Recent reports indicate that the South is leading the nation in creating jobs, which is great news for a region that has seen thousands of manufacturing positions lost to plants overseas.
The growth of jobs is attributed to a number of factors ranging from the right-to-work climate to the increasing population of people who have left the harsh winters up north to enjoy the milder climate in the Sunbelt. The South is now home to approximately a third of the U.S. population.
The population growth has led to a surge in homebuilding activity. In March an estimated 613,000 new homes were sold in the South, nearly as much as all other regions in the country combined.
Marty Milstead, executive vice president of the Homebuilders Association of Mississippi, told the Mississippi Business Journal that homebuilding activity is a real shot in the arm for the economy.
“There are a lot of spinoff economic benefits that go with building,” he explained. “When you build a house, it creates a lot of jobs. Those jobs include retail sales for not just building materials, but appliances such as refrigerators and washing machines, and jobs manufacturing building products.”
Of course, concerns have arisen about whether or not the U.S. economy is becoming too service oriented. Fewer and fewer goods are being manufactured in the U.S., which is leading to burgeoning trade deficits.
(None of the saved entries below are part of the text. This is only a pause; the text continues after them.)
Lemma under_frame {B} c p x m f base e (K1 : unit -> K B) : p <> c -> (c < length (k_procs base))%nat ->
  bind (modify (fun k => upd_mem (fun m => write_bytes m (p_trapframe (get_proc k c)) (read_bytes (Z.to_nat TF_SIZE) m (p_trapframe (get_proc k p)))) k))
    (fun _ => bind (set_tf c TF_A0 0) K1) e (under c x m f base) = K1 tt e (under c x (frame_mem m (p_trapframe (get_proc base p)) (p_trapframe x)) f base).
Proof.
  intros Hpc Hc. set (m1 := write_bytes m (p_trapframe x) (read_bytes (Z.to_nat TF_SIZE) m (p_trapframe (get_proc base p)))).
  rewrite (bind_Ok (modify _) _ tt e _ e (under c x m1 f base)) by (unfold modify; by rewrite under_proc, under_other, under_mem by done).
  rewrite (bind_Ok (set_tf _ _ _) _ tt e _ e (under c x (write64 m1 (p_trapframe x + TF_A0) 0) f base)) by (unfold set_tf, modify; by rewrite under_proc, under_mem by done).
  unfold frame_mem. fold m1. reflexivity.
Qed.


Lemma under_files {B} c p x m f base e (K1 : unit -> K B) :
  p <> c -> (c < length (k_procs base))%nat -> cpu_ok base -> lock_free LkFtable base -> length (p_ofile (get_proc base p)) = NOFILE ->
  (forall g, Some g ∈ p_ofile (get_proc base p) -> 1 <= f_ref (get_file base g)) -> p_ofile x = replicate NOFILE None ->
  bind (for_ (seq 0 NOFILE) (fork_file p c)) K1 e (under c x m f base) =
  K1 tt e (under c (set_p_ofile (p_ofile (get_proc base p)) x) m f (dup_files (p_ofile (get_proc base p)) base)).
Proof.
  intros Hpc Hc Hcp Hl Hn Hr Hx. pose proof (fork_files_from e c p m f Hpc (p_ofile (get_proc base p)) 0 x base Hcp Hl Hc eq_refl) as E.
  rewrite Hn in E. by rewrite (bind_Ok _ _ _ _ _ _ _ (E Hx ltac:(lia) Hr)).
Qed.
Lemma under_cwd {B} c p d x m f base e (K1 : nat -> K B) :
  p <> c -> cpu_ok base -> lock_free LkItable base -> p_cwd (get_proc base p) = Some d ->
  bind (gets (fun k => p_cwd (get_proc k p))) (fun cwd => bind (deref cwd) (fun c1 => bind (idup c1) K1)) e (under c x m f base) =
  K1 d e (under c x m f (upd_inode d (fun x => set_i_ref (i_ref x + 1) x) base)).
Proof.
  intros Hpc Hcp Hl Hd. rewrite (bind_Ok (gets _) _ (Some d) e (under c x m f base) e (under c x m f base)) by (unfold gets; by rewrite under_other, Hd).
  rewrite (bind_Ok (deref (Some d)) _ d e (under c x m f base) e (under c x m f base) eq_refl).
  by rewrite (bind_Ok _ _ _ _ _ _ _ (idup_counts d e (under c x m f base) (under_cpu _ _ _ _ _ Hcp) (under_lock c x m f base LkItable ltac:(discriminate) Hl))).
Qed.
Lemma under_name {B} c p x m f base e (K1 : Z -> K B) :
  p <> c -> (c < length (k_procs base))%nat ->
  let x' := set_p_name (safestrcpy_arr (p_name x) (p_name (get_proc base p)) 16) x in
  bind (gets (fun k => p_name (get_proc k p))) (fun name => bind (modify (upd_proc c (fun y => set_p_name (safestrcpy_arr (p_name y) name 16) y)))
    (fun _ => bind (gets (fun k => p_pid (get_proc k c))) K1)) e (under c x m f base) = K1 (p_pid x) e (under c x' m f base).
Proof.
  intros Hpc Hc x'. rewrite (bind_Ok (gets _) _ (p_name (get_proc base p)) e (under c x m f base) e (under c x m f base)) by (unfold gets; by rewrite under_other).
  rewrite modify_under. fold x'. by rewrite (bind_Ok (gets _) _ (p_pid x') e (under c x' m f base) e (under c x' m f base)) by (unfold gets; by rewrite under_proc).
Qed.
According to the Census Bureau, the U.S. consumed $51.2 billion more goods than it produced in March. The first quarter trade deficit increased by 8%. The amount of the trade deficit is about $1.65 billion per day.
Pete Walley, director of long range planning for Mississippi, said the state and country face major challenges competing in the global economy.
“We are all preaching the value of education, training and life-long learning and how, as a state, we should become more innovative and productive to compete in the global economy,” Walley said. “That message is insufficient and incomplete. We must have a more focused effort on the kinds of goods and services for Mississippi’s economy if we do not want to fall farther behind.”
Walley says whether acknowledged or not, Mississippi is well into the second structural change in its economy in less than 70 years. He defines structural change as fundamental and long-term changes as opposed to the periodic ups and downs of the economy.
“In my opinion, this is going to have a far greater impact on the state’s economy than the shift from agriculture to manufacturing,” he said.
So, we must take the good news of job creation with the somewhat stark reality of how our economy is fundamentally changing. Once again, challenges and opportunities abound, and it’s up to each of us to determine the outcome.